Records contained in a dataset
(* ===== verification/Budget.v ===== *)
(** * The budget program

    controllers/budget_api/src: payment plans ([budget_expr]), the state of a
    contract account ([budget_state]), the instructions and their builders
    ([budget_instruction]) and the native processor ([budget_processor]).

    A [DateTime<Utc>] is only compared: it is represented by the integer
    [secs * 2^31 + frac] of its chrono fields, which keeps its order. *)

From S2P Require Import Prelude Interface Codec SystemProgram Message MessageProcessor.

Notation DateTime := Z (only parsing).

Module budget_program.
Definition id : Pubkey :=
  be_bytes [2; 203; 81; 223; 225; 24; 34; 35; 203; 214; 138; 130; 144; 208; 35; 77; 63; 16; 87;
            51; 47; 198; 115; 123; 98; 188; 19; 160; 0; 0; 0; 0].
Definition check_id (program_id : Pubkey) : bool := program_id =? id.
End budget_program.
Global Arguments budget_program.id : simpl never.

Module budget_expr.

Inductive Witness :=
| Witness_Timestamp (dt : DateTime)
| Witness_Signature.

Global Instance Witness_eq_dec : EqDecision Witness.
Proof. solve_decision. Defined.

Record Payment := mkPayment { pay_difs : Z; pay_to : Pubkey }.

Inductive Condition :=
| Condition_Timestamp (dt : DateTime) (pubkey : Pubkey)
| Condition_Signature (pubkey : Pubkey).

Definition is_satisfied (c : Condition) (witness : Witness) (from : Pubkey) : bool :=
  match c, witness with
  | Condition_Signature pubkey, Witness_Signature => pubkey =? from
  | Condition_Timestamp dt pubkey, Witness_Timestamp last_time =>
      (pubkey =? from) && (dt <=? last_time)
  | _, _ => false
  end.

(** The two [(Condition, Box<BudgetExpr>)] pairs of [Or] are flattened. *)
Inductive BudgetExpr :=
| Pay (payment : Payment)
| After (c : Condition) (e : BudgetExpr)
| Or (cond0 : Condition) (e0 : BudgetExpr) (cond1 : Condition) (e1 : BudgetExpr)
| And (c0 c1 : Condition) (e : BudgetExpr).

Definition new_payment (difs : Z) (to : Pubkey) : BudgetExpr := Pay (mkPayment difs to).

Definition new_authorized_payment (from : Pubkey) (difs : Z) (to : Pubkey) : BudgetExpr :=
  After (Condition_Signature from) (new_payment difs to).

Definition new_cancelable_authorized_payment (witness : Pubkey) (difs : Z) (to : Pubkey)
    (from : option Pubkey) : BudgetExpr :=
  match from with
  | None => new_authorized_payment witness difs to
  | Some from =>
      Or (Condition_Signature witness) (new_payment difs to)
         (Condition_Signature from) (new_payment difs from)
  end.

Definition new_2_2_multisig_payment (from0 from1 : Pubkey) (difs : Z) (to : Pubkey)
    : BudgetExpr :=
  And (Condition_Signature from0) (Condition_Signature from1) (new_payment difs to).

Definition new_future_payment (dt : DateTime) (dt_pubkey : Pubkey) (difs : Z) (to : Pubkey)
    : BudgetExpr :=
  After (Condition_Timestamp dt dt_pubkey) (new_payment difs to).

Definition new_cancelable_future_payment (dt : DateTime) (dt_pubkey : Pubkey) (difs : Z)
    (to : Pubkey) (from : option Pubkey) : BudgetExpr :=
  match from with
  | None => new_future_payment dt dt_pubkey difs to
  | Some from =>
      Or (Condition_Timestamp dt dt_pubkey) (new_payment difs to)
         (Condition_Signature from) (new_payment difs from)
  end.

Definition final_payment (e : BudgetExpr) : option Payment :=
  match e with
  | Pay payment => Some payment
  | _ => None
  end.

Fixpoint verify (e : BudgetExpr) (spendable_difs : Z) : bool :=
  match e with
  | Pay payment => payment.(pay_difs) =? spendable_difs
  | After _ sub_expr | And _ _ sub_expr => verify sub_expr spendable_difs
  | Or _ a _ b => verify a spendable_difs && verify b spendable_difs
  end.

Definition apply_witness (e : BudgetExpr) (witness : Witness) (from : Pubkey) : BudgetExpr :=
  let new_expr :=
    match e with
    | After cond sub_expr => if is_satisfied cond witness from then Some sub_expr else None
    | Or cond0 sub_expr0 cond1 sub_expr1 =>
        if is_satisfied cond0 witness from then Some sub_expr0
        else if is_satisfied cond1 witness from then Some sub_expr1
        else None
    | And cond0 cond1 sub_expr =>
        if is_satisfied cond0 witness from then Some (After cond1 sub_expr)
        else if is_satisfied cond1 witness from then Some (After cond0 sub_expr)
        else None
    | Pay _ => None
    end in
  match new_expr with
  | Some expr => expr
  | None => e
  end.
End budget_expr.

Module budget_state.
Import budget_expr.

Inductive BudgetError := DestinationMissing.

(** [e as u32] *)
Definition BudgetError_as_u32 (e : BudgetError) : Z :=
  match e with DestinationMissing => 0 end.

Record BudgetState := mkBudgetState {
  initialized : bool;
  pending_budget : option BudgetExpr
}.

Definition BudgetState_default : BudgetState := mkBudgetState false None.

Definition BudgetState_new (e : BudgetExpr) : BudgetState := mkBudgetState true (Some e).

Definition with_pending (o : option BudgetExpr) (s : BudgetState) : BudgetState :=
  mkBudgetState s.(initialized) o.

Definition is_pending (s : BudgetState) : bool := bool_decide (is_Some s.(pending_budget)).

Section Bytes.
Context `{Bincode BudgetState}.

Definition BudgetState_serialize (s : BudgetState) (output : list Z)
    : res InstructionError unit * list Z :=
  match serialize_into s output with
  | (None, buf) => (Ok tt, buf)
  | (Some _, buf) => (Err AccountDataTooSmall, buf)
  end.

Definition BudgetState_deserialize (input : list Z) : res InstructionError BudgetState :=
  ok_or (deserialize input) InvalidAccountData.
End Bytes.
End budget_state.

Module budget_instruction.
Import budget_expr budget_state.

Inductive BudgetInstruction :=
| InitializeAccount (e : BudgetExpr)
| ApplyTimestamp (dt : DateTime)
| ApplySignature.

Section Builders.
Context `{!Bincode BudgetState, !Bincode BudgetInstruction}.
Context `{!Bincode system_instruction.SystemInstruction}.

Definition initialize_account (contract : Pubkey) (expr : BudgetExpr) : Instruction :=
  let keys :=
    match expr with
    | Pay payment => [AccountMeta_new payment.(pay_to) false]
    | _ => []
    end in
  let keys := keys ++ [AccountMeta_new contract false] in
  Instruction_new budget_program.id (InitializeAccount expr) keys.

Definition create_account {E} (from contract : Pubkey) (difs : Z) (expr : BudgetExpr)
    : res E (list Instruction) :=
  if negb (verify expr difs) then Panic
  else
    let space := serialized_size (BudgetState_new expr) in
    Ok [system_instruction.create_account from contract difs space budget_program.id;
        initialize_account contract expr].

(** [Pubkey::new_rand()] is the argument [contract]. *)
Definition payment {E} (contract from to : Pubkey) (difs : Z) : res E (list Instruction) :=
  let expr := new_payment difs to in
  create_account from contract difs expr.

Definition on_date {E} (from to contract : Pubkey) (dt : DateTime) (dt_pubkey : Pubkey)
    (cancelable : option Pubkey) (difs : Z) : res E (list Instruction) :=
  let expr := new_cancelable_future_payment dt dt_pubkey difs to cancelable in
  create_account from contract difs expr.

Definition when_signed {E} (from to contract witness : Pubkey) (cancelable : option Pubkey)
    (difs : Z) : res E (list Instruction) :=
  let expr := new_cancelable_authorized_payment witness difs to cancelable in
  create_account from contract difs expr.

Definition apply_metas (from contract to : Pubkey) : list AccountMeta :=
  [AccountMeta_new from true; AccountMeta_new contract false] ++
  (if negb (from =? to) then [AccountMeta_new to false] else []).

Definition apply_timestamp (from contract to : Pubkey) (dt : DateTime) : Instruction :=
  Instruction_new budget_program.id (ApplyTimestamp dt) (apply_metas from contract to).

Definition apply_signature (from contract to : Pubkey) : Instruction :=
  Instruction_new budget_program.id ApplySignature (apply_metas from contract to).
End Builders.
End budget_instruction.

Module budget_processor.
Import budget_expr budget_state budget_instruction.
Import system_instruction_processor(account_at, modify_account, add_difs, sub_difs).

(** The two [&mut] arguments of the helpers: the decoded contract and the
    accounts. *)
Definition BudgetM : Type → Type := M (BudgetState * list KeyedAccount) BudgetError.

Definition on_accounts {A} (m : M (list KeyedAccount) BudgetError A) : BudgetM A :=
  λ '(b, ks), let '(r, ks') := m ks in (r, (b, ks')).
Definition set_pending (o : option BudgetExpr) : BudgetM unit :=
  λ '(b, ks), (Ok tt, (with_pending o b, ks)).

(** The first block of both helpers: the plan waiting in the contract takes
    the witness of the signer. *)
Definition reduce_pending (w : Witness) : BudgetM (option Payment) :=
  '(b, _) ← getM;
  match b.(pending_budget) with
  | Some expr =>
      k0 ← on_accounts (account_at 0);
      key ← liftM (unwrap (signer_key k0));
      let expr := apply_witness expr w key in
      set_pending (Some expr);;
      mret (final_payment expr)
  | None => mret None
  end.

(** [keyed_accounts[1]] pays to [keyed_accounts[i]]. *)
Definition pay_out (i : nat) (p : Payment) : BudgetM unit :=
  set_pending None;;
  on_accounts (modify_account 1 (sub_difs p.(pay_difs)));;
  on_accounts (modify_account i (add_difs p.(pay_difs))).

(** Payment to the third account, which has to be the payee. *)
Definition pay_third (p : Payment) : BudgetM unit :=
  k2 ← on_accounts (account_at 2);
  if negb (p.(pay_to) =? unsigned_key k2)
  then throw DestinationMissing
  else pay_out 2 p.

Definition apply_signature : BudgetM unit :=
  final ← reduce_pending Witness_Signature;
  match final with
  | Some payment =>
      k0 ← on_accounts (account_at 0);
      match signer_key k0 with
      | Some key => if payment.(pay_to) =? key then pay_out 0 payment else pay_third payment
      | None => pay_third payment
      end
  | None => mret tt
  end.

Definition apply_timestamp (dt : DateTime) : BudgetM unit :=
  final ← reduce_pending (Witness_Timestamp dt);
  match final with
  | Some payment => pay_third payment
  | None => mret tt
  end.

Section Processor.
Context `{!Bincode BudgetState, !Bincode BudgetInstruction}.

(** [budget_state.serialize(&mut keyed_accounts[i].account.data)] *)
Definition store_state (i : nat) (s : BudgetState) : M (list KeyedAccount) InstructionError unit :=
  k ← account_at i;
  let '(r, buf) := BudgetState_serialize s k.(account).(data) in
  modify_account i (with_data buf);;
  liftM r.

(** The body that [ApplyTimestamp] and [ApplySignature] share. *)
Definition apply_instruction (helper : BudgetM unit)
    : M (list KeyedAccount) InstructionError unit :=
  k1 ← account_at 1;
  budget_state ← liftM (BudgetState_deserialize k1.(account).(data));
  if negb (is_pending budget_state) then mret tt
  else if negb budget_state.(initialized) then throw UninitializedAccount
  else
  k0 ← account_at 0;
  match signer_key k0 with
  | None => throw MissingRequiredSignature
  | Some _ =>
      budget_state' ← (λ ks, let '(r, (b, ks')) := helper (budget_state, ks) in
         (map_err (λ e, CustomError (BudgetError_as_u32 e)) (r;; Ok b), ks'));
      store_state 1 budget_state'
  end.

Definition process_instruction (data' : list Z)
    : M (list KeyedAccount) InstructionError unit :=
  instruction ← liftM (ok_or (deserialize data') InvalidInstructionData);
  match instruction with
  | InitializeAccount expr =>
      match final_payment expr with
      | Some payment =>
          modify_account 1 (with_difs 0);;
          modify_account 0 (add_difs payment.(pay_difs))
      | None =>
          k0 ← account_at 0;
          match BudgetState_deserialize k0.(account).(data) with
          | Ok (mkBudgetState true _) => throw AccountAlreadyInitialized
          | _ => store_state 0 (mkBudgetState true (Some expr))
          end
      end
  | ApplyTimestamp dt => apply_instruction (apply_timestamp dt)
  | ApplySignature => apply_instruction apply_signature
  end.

(What is expected):
Exactly the lines above from the one with "(** * The budget program" to the one with "(e1 : BudgetExpr)", both included, are to be quoted; leave the rest out.

(Solution for this exercise):
(** * The budget program

    controllers/budget_api/src: payment plans ([budget_expr]), the state of a
    contract account ([budget_state]), the instructions and their builders
    ([budget_instruction]) and the native processor ([budget_processor]).

    A [DateTime<Utc>] is only compared: it is represented by the integer
    [secs * 2^31 + frac] of its chrono fields, which keeps its order. *)

From S2P Require Import Prelude Interface Codec SystemProgram Message MessageProcessor.

Notation DateTime := Z (only parsing).

Module budget_program.
Definition id : Pubkey :=
  be_bytes [2; 203; 81; 223; 225; 24; 34; 35; 203; 214; 138; 130; 144; 208; 35; 77; 63; 16; 87;
            51; 47; 198; 115; 123; 98; 188; 19; 160; 0; 0; 0; 0].
Definition check_id (program_id : Pubkey) : bool := program_id =? id.
End budget_program.
Global Arguments budget_program.id : simpl never.

Module budget_expr.

Inductive Witness :=
| Witness_Timestamp (dt : DateTime)
| Witness_Signature.

Global Instance Witness_eq_dec : EqDecision Witness.
Proof. solve_decision. Defined.

Record Payment := mkPayment { pay_difs : Z; pay_to : Pubkey }.

Inductive Condition :=
| Condition_Timestamp (dt : DateTime) (pubkey : Pubkey)
| Condition_Signature (pubkey : Pubkey).

Definition is_satisfied (c : Condition) (witness : Witness) (from : Pubkey) : bool :=
  match c, witness with
  | Condition_Signature pubkey, Witness_Signature => pubkey =? from
  | Condition_Timestamp dt pubkey, Witness_Timestamp last_time =>
      (pubkey =? from) && (dt <=? last_time)
  | _, _ => false
  end.

(** The two [(Condition, Box<BudgetExpr>)] pairs of [Or] are flattened. *)
Inductive BudgetExpr :=
| Pay (payment : Payment)
| After (c : Condition) (e : BudgetExpr)
| Or (cond0 : Condition) (e0 : BudgetExpr) (cond1 : Condition) (e1 : BudgetExpr)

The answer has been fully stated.